Parlano: l’ex Sottosegretario agli Interni dott, Luigi Gaetti ed il silenzio dei “paladini della legalità”

Il dott. Luigi Gaetti, medico mantovano, specialista in anatomia patologica, 60 anni compiuti da poco, ha una particolare sensibilità per le tematiche legate all’ambiente ed è stato eletto al Senato della Repubblica nella scorsa legislatura.
Fin dal 2010 ha potuto osservare delle situazioni, nella vita sociale, che lo lasciavano perplesso, relativamente a movimenti poco chiari, che gli davano l’impressione d’essere favoritismi, ambiguità, applicazione delle regole solo per alcuni, gestioni allegre di presunti abusi edilizi, combriccole e comitati d’affari spontanei, quanto ambigui.

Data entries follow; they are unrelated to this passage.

Lemma operation_values_NoDup l : NoDup l -> NoDup (l ≫= operation_values).
Proof using Type.
  intros Hl. apply NoDup_bind; [| |done].
  - intros id id' v _ _ Hv Hv'. unfold operation_values in Hv, Hv'.
    destruct (mp_operations m !! id) as [[o rs]|]; [|by apply elem_of_nil in Hv].
    destruct (mp_operations m !! id') as [[o' rs']|]; [|by apply elem_of_nil in Hv'].
    apply list_elem_of_fmap in Hv as (i & -> & _), Hv' as (i' & [= ->] & _). done.
  - intros id _. unfold operation_values. destruct (mp_operations m !! id) as [[o rs]|]; [|constructor].
    apply NoDup_fmap_2_strong; [|apply NoDup_seq]. intros i j _ _ [= E]. lia.
Qed.

Lemma values_NoDup : NoDup ((VRParameter <$> fg_parameters graph) ++ (fg_blocks graph ≫= block_values)).
Proof using H.
  pose proof body_once as [Hblocks Hps Hdisj Hbps Hbos Hpb Hob]. pose proof (mo_block _ _ (lb_maps _ _ _ _ H)) as Hmb.
  apply NoDup_app. split_and!.
  - apply NoDup_fmap_2; [|done]. by intros ? ? [= ->].
  - intros v (p & -> & Hp)%list_elem_of_fmap (id & Hv & Hid)%list_elem_of_bind.
    apply block_value_in in Hv as (b & slot & (Hb & _)%Hmb & Hv). by eapply Hdisj.
  - apply NoDup_bind; [| |done].
    + intros id id' v _ _ (b & slot & (Hb & <- & _)%Hmb & Hv)%block_value_in (b' & slot' & (Hb' & <- & _)%Hmb & Hv')%block_value_in.
      destruct v; [by eapply Hpb|by eapply Hob].
    + intros id _. unfold block_values. destruct (mp_blocks m !! id) as [[b slot]|] eqn:E; [|constructor].
      apply Hmb in E as (Hb & _). apply NoDup_app. split_and!.
      * apply NoDup_fmap_2; [|by apply Hbps]. by intros ? ? [= ->].
      * intros v (p & -> & _)%list_elem_of_fmap (oid & Hv & _)%list_elem_of_bind. unfold operation_values in Hv.
        destruct (mp_operations m !! oid) as [[o rs]|]; [|by apply elem_of_nil in Hv].
        by apply list_elem_of_fmap in Hv as (i & ? & _).
      * apply operation_values_NoDup. by apply Hbos.
Qed.

Lemma body_typed : code_typed (judge_context root (fg_entity_id graph)) bc.
Proof using H.
  split.
  - apply body_instruction.
  - intros i b Hb. destruct (Forall2_lookup_r _ _ _ _ _ body_blocks Hb) as (id & Hid & blk & Hblk & _).
    eapply body_position; [exact Hid|by exists blk].
  - pose proof (body_slot _ _ (em_entry _ _ _ _ (lb_emitted _ _ _ _ H))) as Hs.
    destruct (Forall2_lookup_l _ _ _ _ _ body_blocks Hs) as (b & Hb & _). by exists b.
  - apply NoDup_alt. intros i j r Hi Hj.
    destruct (Forall2_lookup_r _ _ _ _ _ values_refer Hi) as (v & Hv & Hr).
    destruct (Forall2_lookup_r _ _ _ _ _ values_refer Hj) as (v' & Hv' & Hr').
    rewrite (mo_injective _ _ (lb_maps _ _ _ _ H) _ _ _ Hr Hr') in Hv. by eapply NoDup_lookup; [apply values_NoDup|..].
  - intros r [i Hi]%list_elem_of_lookup_1. destruct (Forall2_lookup_r _ _ _ _ _ values_refer Hi) as (v & Hv & Hr).
    by eapply body_register_type.
Qed.
End body.

(** C9: Lowered code is typed, the entry and every callee: each register is defined
    once and has a type, block slots are positions, and every instruction was
    judged on the types of the registers it reads, with the type of its result
    register as the result. *)
Theorem lowered_code_typed (blake3 : bytes -> bytes) (root : LoweringInput) (lf : LoweredFunction)
    (Hextended : is_extended (li_profile root) = true) (Hlower : lower_function blake3 root = Ok lf) :
  code_typed (judge_context root (fg_entity_id (li_function root))) (lf_bytecode lf) /\
  Forall (fun bc => code_typed (judge_context root (bf_function bc)) bc) (lf_callees lf).
Proof.
  split.
  - destruct (lowered_entry _ _ _ Hextended Hlower) as [m Hm]. by eapply body_typed.
  - apply Forall_forall. intros bc Hbc. destruct (callee_body _ _ _ _ Hextended Hlower Hbc) as (graph & m & Hg & Hm).
    apply find_function_Some in Hg as [_ <-]. by eapply body_typed.
Qed.

(** ** Judgement and lowering *)

Lemma extended_cache_key blake3 epoch state_root entry profile :
  is_extended profile = true -> exists key, derive_cache_key blake3 epoch state_root entry profile = Ok key.
Proof.
  intros ->%bool_decide_eq_true_1. unfold derive_cache_key, cache_key_preimage. cbn [ensure orb bool_decide].
  rewrite (bool_decide_true (EXTENDED_V1 = EXTENDED_V1)), orb_true_r by done. by eexists.
Qed.

(** The judgement alone agrees with lowering, on a function that the validator
    accepts and that declares no type parameters, effects or contracts: when it
    fails, lowering fails with the same error; when lowering succeeds, it does,
    and has charged no more work. *)
Theorem judgement_agrees (blake3 : bytes -> bytes) (root : LoweringInput) (report : CfgReport)
    (Hextended : is_extended (li_profile root) = true)
    (Hvalid : let input := narrow root (li_function root) in
      validate_function_graph (li_types root) (li_function root) (li_parameters input) (li_blocks input)
        (li_operations input) = Ok report)
    (Hplain : has_declarations (li_function root) = false) :
  (forall e, judge_function_operations root = Err e -> lower_function blake3 root = Err e) /\
  (forall lf, lower_function blake3 root = Ok lf ->
     exists j, judge_function_operations root = Ok j /\ oj_work j <= lf_lowering_work lf).
Proof.
  cbv zeta in Hvalid. unfold judge_function_operations. rewrite Hextended. cbn [negb]. split.
  - intros e He. unfold lower_function. rewrite Hextended. cbv zeta in He |- *. revert He.
    set (input := narrow root (li_function root)) in *.
    change (li_types input) with (li_types root). change (li_function input) with (li_function root).
    rewrite Hvalid, Hplain. cbn [lower_cfg map_err mbind result_bind].
    destruct (extended_cache_key blake3 (li_schema_epoch root) (li_state_root root) (fg_entity_id (li_function root)) _ Hextended)
      as [key Hkey].
    change (derive_cache_key _ _ _ _ _) with (derive_cache_key blake3 (li_schema_epoch root) (li_state_root root)
      (fg_entity_id (li_function root)) (li_profile root)). rewrite Hkey. cbn [lower_code map_err mbind result_bind].
    destruct (preflight_resources _) as [w0|]; [|by intros [= ->]]. cbn [mbind result_bind].
    destruct (Maps_build _ _) as [[m w1]|]; [|by intros [= ->]]. cbn [mbind result_bind].
    destruct (judge_extended _ _ _ _) as [[[] w2]|]; [|by intros [= ->]]. cbn [mbind result_bind].
    destruct (lower_code _) as [[]|]; [done|by intros [= ->]].
  - intros lf H%lower_function_steps; [|done]. destruct H as [input _ _ Hc (m & w0 & w1 & w2 & w3 & H0 & Hm & Hj & He & Hl) _].
    cbv zeta. unfold input in *. rewrite H0. cbn [mbind result_bind]. rewrite Hm. cbn [mbind result_bind]. rewrite Hj.
    cbn [mbind result_bind narrow li_operations li_constants li_globals] in Hc |- *. rewrite Hc. cbn [lower_code map_err mbind result_bind].
    eexists. split; [done|]. cbn. apply preflight_Ok in H0. apply budgeted_build in Hm; [|done].
    apply budgeted_judge in Hj; [|lia]. apply budgeted_emit in He; [|lia]. apply budgeted_callees in Hl; lia.
Qed.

Nell’ottobre del 2013 entra nella Commissione Antimafia, presieduta dall’On. Rosy Bindi, e si fa subito notare per alcune segnalazioni relative all’inquinamento. Firma decine di interrogazioni parlamentari, esposti e richieste d’intervento per presunte infiltrazioni mafiose in varie città d’italia, quali Savona, Sondrio, Velletri, ma anche in Calabria e Campania. Nel suo lavoro in Commissione, tocca con mano quella realtà per cui le mafie di oggi non sono quasi più quelle che sparano, ma una sorta di reti, che operano nel “sistema relazionale” con il mondo dell’imprenditoria e della politica per l’ottenimento di appalti, soprattutto sotto soglia, ovvero a chiamata diretta, movimentare un colossale giro di denaro.